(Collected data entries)
(** Running an iterator to its end, as [list(it)] or a [for] loop does. *)
Fixpoint iter_list (it : iterator) : result (list pyelem) :=
  match it with
  | [] => ret []
  | inl e :: _ => raise e
  | inr x :: rest => xs <- iter_list rest ;; ret (x :: xs)
  end.

(** The generator [(x for x in it if cond(x))]. *)
Fixpoint gen_filter (cond : pyelem -> result bool) (it : iterator) : iterator :=
  match it with
  | [] => []
  | inl e :: _ => [inl e]
  | inr x :: rest =>
      match cond x with
      | inl e => [inl e]
      | inr true => inr x :: gen_filter cond rest
      | inr false => gen_filter cond rest
      end
  end.

(** [iter(v)] on a decoded value: a string yields its characters, a
    mapping its keys, a list its items; [None] is not iterable. *)
Definition iter_value (v : value) : result iterator :=
  match v with
  | One INone => raise TypeError
  | One (IStr s) => ret (map (fun c => inr (raw_str c)) (str_chars s))
  | One (IDict d) => ret (map (fun kv => inr (raw_str (fst kv))) d)
  | Many l => ret (map (fun i => inr (ERaw i)) l)
  end.

Definition hkey_elem (k : hkey) : pyelem :=
  match k with
  | KNone => ERaw INone
  | KStr s => raw_str s
  end.

(** [iter(o)] *)
Definition py_iter (o : pyobj) : result iterator :=
  match o with
  | OVal v => iter_value v
  | OIter it => ret it
  | ODict d => ret (map (fun kv => inr (hkey_elem (fst kv))) d)
  | OInt _ | OFloat _ | OBool _ => raise TypeError
  end.

(** [itertools.chain]: each argument is opened only when the ones before
    it are exhausted. *)
Fixpoint chain (objs : list pyobj) : iterator :=
  match objs with
  | [] => []
  | o :: rest =>
      match py_iter o with
      | inl e => [inl e]
      | inr it => (it ++ chain rest)%list
      end
  end.

(** [bool(o)] *)
Definition py_truth (o : pyobj) : bool :=
  match o with
  | OVal (One INone) => false
  | OVal (One (IStr s)) => negb (String.eqb s EmptyString)
  | OVal (One (IDict d)) => match d with [] => false | _ => true end
  | OVal (Many l) => match l with [] => false | _ => true end
  | OInt z => negb (z =? 0)%Z
  | OFloat f => match f with S754_zero _ => false | _ => true end
  | OBool b => b
  | OIter _ => true
  | ODict d => match d with [] => false | _ => true end
  end.

(** [hash(v)] of a dictionary key: mappings and lists are unhashable. *)
Definition hash_key (v : value) : result hkey :=
  match v with
  | One INone => ret KNone
  | One (IStr s) => ret (KStr s)
  | One (IDict _) | Many _ => raise TypeError
  end.

(** ** more_itertools.always_iterable(obj, base_type=dict) *)

Definition always_iterable (obj : value) : list item :=
  match obj with
  | One INone => []
  | One (IDict d) => [IDict d]
  | One (IStr s) => map IStr (str_chars s)
  | Many l => l
  end.

(** ** dict(...) *)

(** [d[k] = v] on an insertion-ordered mapping. *)
Fixpoint dict_set {K V : Type} (eqb : K -> K -> bool) (k : K) (v : V)
    (d : list (K * V)) : list (K * V) :=
  match d with
  | [] => [(k, v)]
  | (k', v') :: rest =>
      if eqb k k' then (k', v) :: rest else (k', v') :: dict_set eqb k v rest
  end.

(** [dict(x)] for one decoded item. *)
Definition dict_of_item (i : item) : result dict :=
  match i with
  | INone => raise TypeError
  | IStr EmptyString => ret []
  | IStr (String _ _) => raise ValueError
  | IDict d => ret d
  end.

(** One element of the sequence handed to [dict(...)]: it has to be
    iterable with exactly two elements, the first one the key. *)
Definition pair_of_item (i : item) : result (string * value) :=
  match i with
  | INone => raise TypeError
  | IStr (String a (String b EmptyString)) =>
      ret (String a EmptyString, VStr (String b EmptyString))
  | IStr _ => raise ValueError
  | IDict [(k1, _); (k2, _)] => ret (k1, VStr k2)
  | IDict _ => raise ValueError
  end.

Fixpoint dict_of_pairs (acc : dict) (l : list item) : result dict :=
  match l with
  | [] => ret acc
  | i :: rest =>
      kv <- pair_of_item i ;;
      dict_of_pairs (dict_set String.eqb (fst kv) (snd kv) acc) rest
  end.

Definition dict_init (v : value) : result dict :=
  match v with
  | One i => dict_of_item i
  | Many l => dict_of_pairs [] l
  end.

Section Views.

(** The interpreter's settings that the JSON decoder runs into:
    [sys.get_int_max_str_digits()] (4300 unless changed, 0 for no limit)
    and the number of nested calls that the recursion limit still allows
    when [json.loads] is entered. *)
Variable int_max_str_digits : nat.
Variable recursion_budget : nat.

(** ** json.loads

    The decoder of the standard library, as [xml_bool] uses it: the JSON
    grammar with the constants [NaN], [Infinity] and [-Infinity] that
    Python accepts besides, scanned the way CPython's scanner does.
    A text that is not JSON raises [JSONDecodeError]; an integer with
    more digits than the interpreter converts raises [ValueError]; an
    array or object nested deeper than the recursion limit allows raises
    [RecursionError]. *)

#[warnings="-register-all"]
Inductive json : Type :=
| JNull
| JBool (b : bool)
| JInt (z : Z)
| JFloat (m e : Z)              (* magnitude m * 10^e, before rounding *)
| JNaN
| JInfinity
| JString (raw : string)        (* the characters between the quotes *)
| JArray (l : list json)
| JObject (l : list (string * json)).

Inductive scan (A : Type) : Type :=
| Scanned (a : A) (rest : string)
| NoParse
| OutOfFuel
| Throws (e : exn).

Arguments Scanned {A} a rest.
Arguments NoParse {A}.
Arguments OutOfFuel {A}.
Arguments Throws {A} e.

Definition is_ws (c : ascii) : bool :=
  Ascii.eqb c " " || Ascii.eqb c "009" || Ascii.eqb c "010" || Ascii.eqb c "013".

Definition is_digit (c : ascii) : bool :=
  (48 <=? N_of_ascii c)%N && (N_of_ascii c <=? 57)%N.

Definition is_hex (c : ascii) : bool :=
  is_digit c
  || ((97 <=? N_of_ascii c)%N && (N_of_ascii c <=? 102)%N)
  || ((65 <=? N_of_ascii c)%N && (N_of_ascii c <=? 70)%N).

REQUIRED ACTION — Start at the first line and transcribe the data exactly through the last.

YOUR RESPONSE —
(** Running an iterator to its end, as [list(it)] or a [for] loop does. *)
Fixpoint iter_list (it : iterator) : result (list pyelem) :=
  match it with
  | [] => ret []
  | inl e :: _ => raise e
  | inr x :: rest => xs <- iter_list rest ;; ret (x :: xs)
  end.

(** The generator [(x for x in it if cond(x))]. *)
Fixpoint gen_filter (cond : pyelem -> result bool) (it : iterator) : iterator :=
  match it with
  | [] => []
  | inl e :: _ => [inl e]
  | inr x :: rest =>
      match cond x with
      | inl e => [inl e]
      | inr true => inr x :: gen_filter cond rest
      | inr false => gen_filter cond rest
      end
  end.

(** [iter(v)] on a decoded value: a string yields its characters, a
    mapping its keys, a list its items; [None] is not iterable. *)
Definition iter_value (v : value) : result iterator :=
  match v with
  | One INone => raise TypeError
  | One (IStr s) => ret (map (fun c => inr (raw_str c)) (str_chars s))
  | One (IDict d) => ret (map (fun kv => inr (raw_str (fst kv))) d)
  | Many l => ret (map (fun i => inr (ERaw i)) l)
  end.

Definition hkey_elem (k : hkey) : pyelem :=
  match k with
  | KNone => ERaw INone
  | KStr s => raw_str s
  end.

(** [iter(o)] *)
Definition py_iter (o : pyobj) : result iterator :=
  match o with
  | OVal v => iter_value v
  | OIter it => ret it
  | ODict d => ret (map (fun kv => inr (hkey_elem (fst kv))) d)
  | OInt _ | OFloat _ | OBool _ => raise TypeError
  end.

(** [itertools.chain]: each argument is opened only when the ones before
    it are exhausted. *)
Fixpoint chain (objs : list pyobj) : iterator :=
  match objs with
  | [] => []
  | o :: rest =>
      match py_iter o with
      | inl e => [inl e]
      | inr it => (it ++ chain rest)%list
      end
  end.

(** [bool(o)] *)
Definition py_truth (o : pyobj) : bool :=
  match o with
  | OVal (One INone) => false
  | OVal (One (IStr s)) => negb (String.eqb s EmptyString)
  | OVal (One (IDict d)) => match d with [] => false | _ => true end
  | OVal (Many l) => match l with [] => false | _ => true end
  | OInt z => negb (z =? 0)%Z
  | OFloat f => match f with S754_zero _ => false | _ => true end
  | OBool b => b
  | OIter _ => true
  | ODict d => match d with [] => false | _ => true end
  end.

(** [hash(v)] of a dictionary key: mappings and lists are unhashable. *)
Definition hash_key (v : value) : result hkey :=
  match v with
  | One INone => ret KNone
  | One (IStr s) => ret (KStr s)
  | One (IDict _) | Many _ => raise TypeError
  end.

(** ** more_itertools.always_iterable(obj, base_type=dict) *)

Definition always_iterable (obj : value) : list item :=
  match obj with
  | One INone => []
  | One (IDict d) => [IDict d]
  | One (IStr s) => map IStr (str_chars s)
  | Many l => l
  end.

(** ** dict(...) *)

(** [d[k] = v] on an insertion-ordered mapping. *)
Fixpoint dict_set {K V : Type} (eqb : K -> K -> bool) (k : K) (v : V)
    (d : list (K * V)) : list (K * V) :=
  match d with
  | [] => [(k, v)]
  | (k', v') :: rest =>
      if eqb k k' then (k', v) :: rest else (k', v') :: dict_set eqb k v rest
  end.

(** [dict(x)] for one decoded item. *)
Definition dict_of_item (i : item) : result dict :=
  match i with
  | INone => raise TypeError
  | IStr EmptyString => ret []
  | IStr (String _ _) => raise ValueError
  | IDict d => ret d
  end.

(** One element of the sequence handed to [dict(...)]: it has to be
    iterable with exactly two elements, the first one the key. *)
Definition pair_of_item (i : item) : result (string * value) :=
  match i with
  | INone => raise TypeError
  | IStr (String a (String b EmptyString)) =>
      ret (String a EmptyString, VStr (String b EmptyString))
  | IStr _ => raise ValueError
  | IDict [(k1, _); (k2, _)] => ret (k1, VStr k2)
  | IDict _ => raise ValueError
  end.

Fixpoint dict_of_pairs (acc : dict) (l : list item) : result dict :=
  match l with
  | [] => ret acc
  | i :: rest =>
      kv <- pair_of_item i ;;
      dict_of_pairs (dict_set String.eqb (fst kv) (snd kv) acc) rest
  end.

Definition dict_init (v : value) : result dict :=
  match v with
  | One i => dict_of_item i
  | Many l => dict_of_pairs [] l
  end.

Section Views.

(** The interpreter's settings that the JSON decoder runs into:
    [sys.get_int_max_str_digits()] (4300 unless changed, 0 for no limit)
    and the number of nested calls that the recursion limit still allows
    when [json.loads] is entered. *)
Variable int_max_str_digits : nat.
Variable recursion_budget : nat.

(** ** json.loads

    The decoder of the standard library, as [xml_bool] uses it: the JSON
    grammar with the constants [NaN], [Infinity] and [-Infinity] that
    Python accepts besides, scanned the way CPython's scanner does.
    A text that is not JSON raises [JSONDecodeError]; an integer with
    more digits than the interpreter converts raises [ValueError]; an
    array or object nested deeper than the recursion limit allows raises
    [RecursionError]. *)

#[warnings="-register-all"]
Inductive json : Type :=
| JNull
| JBool (b : bool)
| JInt (z : Z)
| JFloat (m e : Z)              (* magnitude m * 10^e, before rounding *)
| JNaN
| JInfinity
| JString (raw : string)        (* the characters between the quotes *)
| JArray (l : list json)
| JObject (l : list (string * json)).

Inductive scan (A : Type) : Type :=
| Scanned (a : A) (rest : string)
| NoParse
| OutOfFuel
| Throws (e : exn).

Arguments Scanned {A} a rest.
Arguments NoParse {A}.
Arguments OutOfFuel {A}.
Arguments Throws {A} e.

Definition is_ws (c : ascii) : bool :=
  Ascii.eqb c " " || Ascii.eqb c "009" || Ascii.eqb c "010" || Ascii.eqb c "013".

Definition is_digit (c : ascii) : bool :=
  (48 <=? N_of_ascii c)%N && (N_of_ascii c <=? 57)%N.

Definition is_hex (c : ascii) : bool :=
  is_digit c
  || ((97 <=? N_of_ascii c)%N && (N_of_ascii c <=? 102)%N)
  || ((65 <=? N_of_ascii c)%N && (N_of_ascii c <=? 70)%N).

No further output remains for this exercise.